**EXERCISE**. Output, please, exactly those lines of the listing that come before the line with "In U discriminated_unions ->", along with that line itself.

**THE DATA**.
(** C2, as the code has it.  At every union position all of whose variants
    declare a required [type], a record without [type] is rejected, each
    variant reporting the field [type] missing, and a record whose [type] is
    outside the closed set of the union's literals is rejected, each variant
    reporting a literal error that carries the offending value; no variant is
    chosen by default.  At the input item position [type] is optional for
    messages: a record with a role and a text and no [type] is decoded as a
    message. *)
Theorem discriminator_dispatch (U : ty) (d : dict) :
  In U discriminated_unions ->
  (lookup "type" d = None ->
   exists es,
     validate U (PDict d) = Invalid es /\
     forall m, In m (variants U) ->
               In (mkError [LKey (label m); LKey "type"] missing (PDict d)) es) /\
  (forall x,
      lookup "type" d = Some x ->
      (forall s, x = PStr s -> ~ In s (closed_set U)) ->
      exists es,
        validate U (PDict d) = Invalid es /\
        forall m lits, In m (variants U) -> type_literals m = Some lits ->
                       In (mkError [LKey (label m); LKey "type"] (literal_error lits) x)
                          es) /\
  Forall (fun role =>
            forall text,
              validate params.ResponseInputItemParam (untyped_message role text)
              = Ok (untyped_message role text))
         ["user"; "assistant"; "system"; "developer"].
Proof.
  intros HU. destruct (discriminated_unions_ok U HU) as [Hunion Hdisc].
  split; [|split].
  - intros Hd. rewrite (validate_as_union U _ Hunion).
    destruct (validate_union_rejects validate (variants U) (PDict d)) as [es [Hes Hall]].
    { intros m Hm. destruct (discriminated_variant U m Hdisc Hm) as [lits Hl].
      destruct (class_missing_type m lits d Hl Hd) as [e [He _]]. eauto. }
    exists es. split; [assumption|].
    intros m Hm. destruct (discriminated_variant U m Hdisc Hm) as [lits Hl].
    destruct (class_missing_type m lits d Hl Hd) as [e [He Hin]].
    apply (Hall m e Hm He).
    apply in_map_iff. exists (mkError [LKey "type"] missing (PDict d)). auto.
  - intros x Hd Hx. rewrite (validate_as_union U _ Hunion).
    assert (Hrej : forall m lits, In m (variants U) -> type_literals m = Some lits ->
                     exists e, validate m (PDict d) = Invalid e /\
                               In (mkError [LKey "type"] (literal_error lits) x) e).
    { intros m lits Hm Hl. apply class_unknown_type; auto.
      intros s Hs Hin. apply (Hx s Hs). eapply closed_set_covers; eauto. }
    destruct (validate_union_rejects validate (variants U) (PDict d)) as [es [Hes Hall]].
    { intros m Hm. destruct (discriminated_variant U m Hdisc Hm) as [lits Hl].
      destruct (Hrej m lits Hm Hl) as [e [He _]]. eauto. }
    exists es. split; [assumption|].
    intros m lits Hm Hl. destruct (Hrej m lits Hm Hl) as [e [He Hin]].
    apply (Hall m e Hm He).
    apply in_map_iff. exists (mkError [LKey "type"] (literal_error lits) x). auto.
  - repeat constructor.
Qed.

(** An output item without [type], and one whose [type] is unknown. *)
Lemma discriminator_dispatch_witness :
  (exists es,
      validate response.ResponseOutputItem (PDict [("id", PStr "x")]) = Invalid es /\
      In (mkError [LKey "ResponseOutputMessage"; LKey "type"] missing
                  (PDict [("id", PStr "x")])) es) /\
  (exists es,
      validate response.ResponseOutputItem
               (PDict [("id", PStr "x"); ("type", PStr "bogus")]) = Invalid es /\
      In (mkError [LKey "ResponseReasoningItem"; LKey "type"]
                  (literal_error ["reasoning"]) (PStr "bogus")) es).
Proof.
  split.
  - destruct (proj1 (discriminator_dispatch response.ResponseOutputItem
                       [("id", PStr "x")] (or_introl eq_refl)) eq_refl)
      as [es [Hes Hall]].
    exists es. split; [exact Hes|].
    apply (Hall response.ResponseOutputMessage). simpl. auto.
  - destruct (proj1 (proj2 (discriminator_dispatch response.ResponseOutputItem
                              [("id", PStr "x"); ("type", PStr "bogus")]
                              (or_introl eq_refl)))
                    (PStr "bogus") eq_refl) as [es [Hes Hall]].
    { intros s Hs. inversion Hs; subst. vm_compute.
      intros H. repeat (destruct H as [H|H]; [discriminate|]). exact H. }
    exists es. split; [exact Hes|].
    apply (Hall response.ResponseReasoningItem ["reasoning"]); [|reflexivity].
    simpl. auto 10.
Defined.

(** ** Round trip *)

(** C1.  For every variant of every union position (output items, content
    parts, annotations, actions, tools, tool choices and filters, on the
    response side and on the request side), decoding the minimal well-formed
    instance of the variant, whatever strings, numbers and literals it
    carries, and encoding the result gives the instance back. *)
Theorem minimal_instances_round_trip (p : payload) :
  Forall (fun U => Forall (fun t => round_trips U (minimal p "" t)) (variants U))
         (response_unions ++ request_unions).
Proof.
  destruct p as [s z q b n].
  repeat (apply Forall_cons || apply Forall_nil);
    unfold round_trips;
    do 7 (destruct n as [|n]; [vm_compute; eexists; split; reflexivity|]);
    vm_compute; eexists; split; reflexivity.
Qed.

(** pydantic's own [model_dump], called without options, writes the fields
    that were not given as well: it is the encoder of the spec that gives the
    instance back. *)
Example function_call_model_dump :
  let call := PDict [ ("arguments", PStr "{}"); ("call_id", PStr "c1");
                      ("name", PStr "f"); ("type", PStr "function_call") ] in
  exists w,
    validate response.ResponseOutputItem call = Ok w /\
    encode w = call /\
    model_dump w
    = PDict [ ("arguments", PStr "{}"); ("call_id", PStr "c1");
              ("name", PStr "f"); ("type", PStr "function_call");
              ("id", PNone); ("status", PNone) ].
Proof.
  eexists. split; [reflexivity|]. split; reflexivity.
Qed.

(** * Further properties of the declarations *)

(** ** What a class reads *)

Lemma validate_typed_dict_inv (cls : string) (fs : list (field ty)) (d : dict) (v : pyval) :
  validate (TTypedDict cls fs) (PDict d) = Ok v ->
  exists vals given,
    validate_fields validate fs d = Valid (vals, given) /\ v = PDict vals.
Proof.
  simpl. destruct (validate_fields validate fs d) as [[vals given]|es]; intros H;
    inversion H. eauto.
Qed.

Lemma class_inv (m : ty) (d : dict) (v : pyval) :
  is_class m ->
  validate m (PDict d) = Ok v ->
  exists vals given,
    validate_fields validate (fields_of m) d = Valid (vals, given) /\
    forall k, attr v k = lookup k vals.
Proof.
  intros Hm Hv.
  destruct m as [| | | | | | | | | | | |cls fs|cls fs]; try contradiction.
  - apply validate_model_inv in Hv. destruct Hv as [vals [given [Hf ->]]]. eauto.
  - apply validate_typed_dict_inv in Hv. destruct Hv as [vals [given [Hf ->]]]. eauto.
Qed.

Lemma declared_in (k : string) (fs : list (field ty)) (fd : field ty) :
  declared k fs = Some fd -> In fd fs /\ fkey fd = k.
Proof.
  unfold declared. intros H. apply find_some in H. destruct H as [Hin Hk].
  apply String.eqb_eq in Hk. auto.
Qed.

Lemma in_declared (fs : list (field ty)) (fd : field ty) :
  In fd fs -> exists fd', declared (fkey fd) fs = Some fd'.
Proof.
  intros Hin. unfold declared.
  destruct (find (fun fd0 => String.eqb (fkey fd) (fkey fd0)) fs) as [fd'|] eqn:Hf;
    [eauto|].
  pose proof (find_none _ _ Hf fd Hin) as Hn. simpl in Hn.
  rewrite String.eqb_refl in Hn. discriminate.
Qed.

(** A class that accepts a record was given every key it requires. *)
Lemma validate_fields_required_given (f : ty -> pyval -> result)
      (fs : list (field ty)) (d : dict) (r : dict * list string) (fd : field ty) :
  validate_fields f fs d = Valid r ->
  In fd fs -> fpresence fd = Required ->
  exists x, lookup (fkey fd) d = Some x.
Proof.
  intros Hv Hin Hp.
  destruct (lookup (fkey fd) d) as [x|] eqn:Hd; [eauto|].
  destruct (validate_fields_missing f fs d fd Hin Hp Hd) as [es [Hes _]].
  rewrite Hes in Hv. discriminate.
Qed.

Lemma literal_accepts (lits : list string) (x y : pyval) :
  validate (TLiteral lits) x = Ok y ->
  exists s, x = PStr s /\ y = PStr s /\ In s lits.
Proof.
  destruct x; simpl; try discriminate.
  destruct (existsb (String.eqb s) lits) eqn:E; [|discriminate].
  intros H. inversion H; subst. exists s. repeat split.
  apply existsb_exists in E. destruct E as [s' [Hin Heq]].
  apply String.eqb_eq in Heq. subst. assumption.
Qed.

Lemma literal_in (lits : list string) (s : string) :
  In s lits -> validate (TLiteral lits) (PStr s) = Ok (PStr s).
Proof.
  intros Hin.
  change (validate (TLiteral lits) (PStr s))
    with (if existsb (String.eqb s) lits then Ok (PStr s)
          else fail (literal_error lits) (PStr s)).
  assert (E : existsb (String.eqb s) lits = true).
  { apply existsb_exists. exists s. split; [exact Hin|apply String.eqb_refl]. }
  rewrite E. reflexivity.
Qed.

(** Only the declared keys of a record are looked at. *)
Lemma validate_field_same (f : ty -> pyval -> result) (fd : field ty) (d d' : dict)
      (r : option (string * pyval) * bool) :
  lookup (fkey fd) d = lookup (fkey fd) d' ->
  validate_field f fd d = Valid r -> validate_field f fd d' = Valid r.
Proof.
  intros Hsame. unfold validate_field. rewrite <- Hsame.
  destruct (lookup (fkey fd) d) as [x|]; [auto|].
  destruct (fpresence fd); auto. discriminate.
Qed.

Lemma validate_fields_same (f : ty -> pyval -> result) (fs : list (field ty))
      (d d' : dict) (r : dict * list string) :
  (forall fd, In fd fs -> lookup (fkey fd) d = lookup (fkey fd) d') ->
  validate_fields f fs d = Valid r -> validate_fields f fs d' = Valid r.
Proof.
  revert r.
  induction fs as [|fd0 fs IH]; intros r Hsame H; [exact H|].
  simpl in *.
  destruct (validate_field f fd0 d) as [[o b]|e] eqn:Hf;
    destruct (validate_fields f fs d) as [[vals given]|es] eqn:Hr;
    try discriminate.
  rewrite (validate_field_same f fd0 d d' (o, b) (Hsame fd0 (or_introl eq_refl)) Hf).
  rewrite (IH (vals, given)); auto.
Qed.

**RESULT FOR THIS EXERCISE**.
(** C2, as the code has it.  At every union position all of whose variants
    declare a required [type], a record without [type] is rejected, each
    variant reporting the field [type] missing, and a record whose [type] is
    outside the closed set of the union's literals is rejected, each variant
    reporting a literal error that carries the offending value; no variant is
    chosen by default.  At the input item position [type] is optional for
    messages: a record with a role and a text and no [type] is decoded as a
    message. *)
Theorem discriminator_dispatch (U : ty) (d : dict) :
  In U discriminated_unions ->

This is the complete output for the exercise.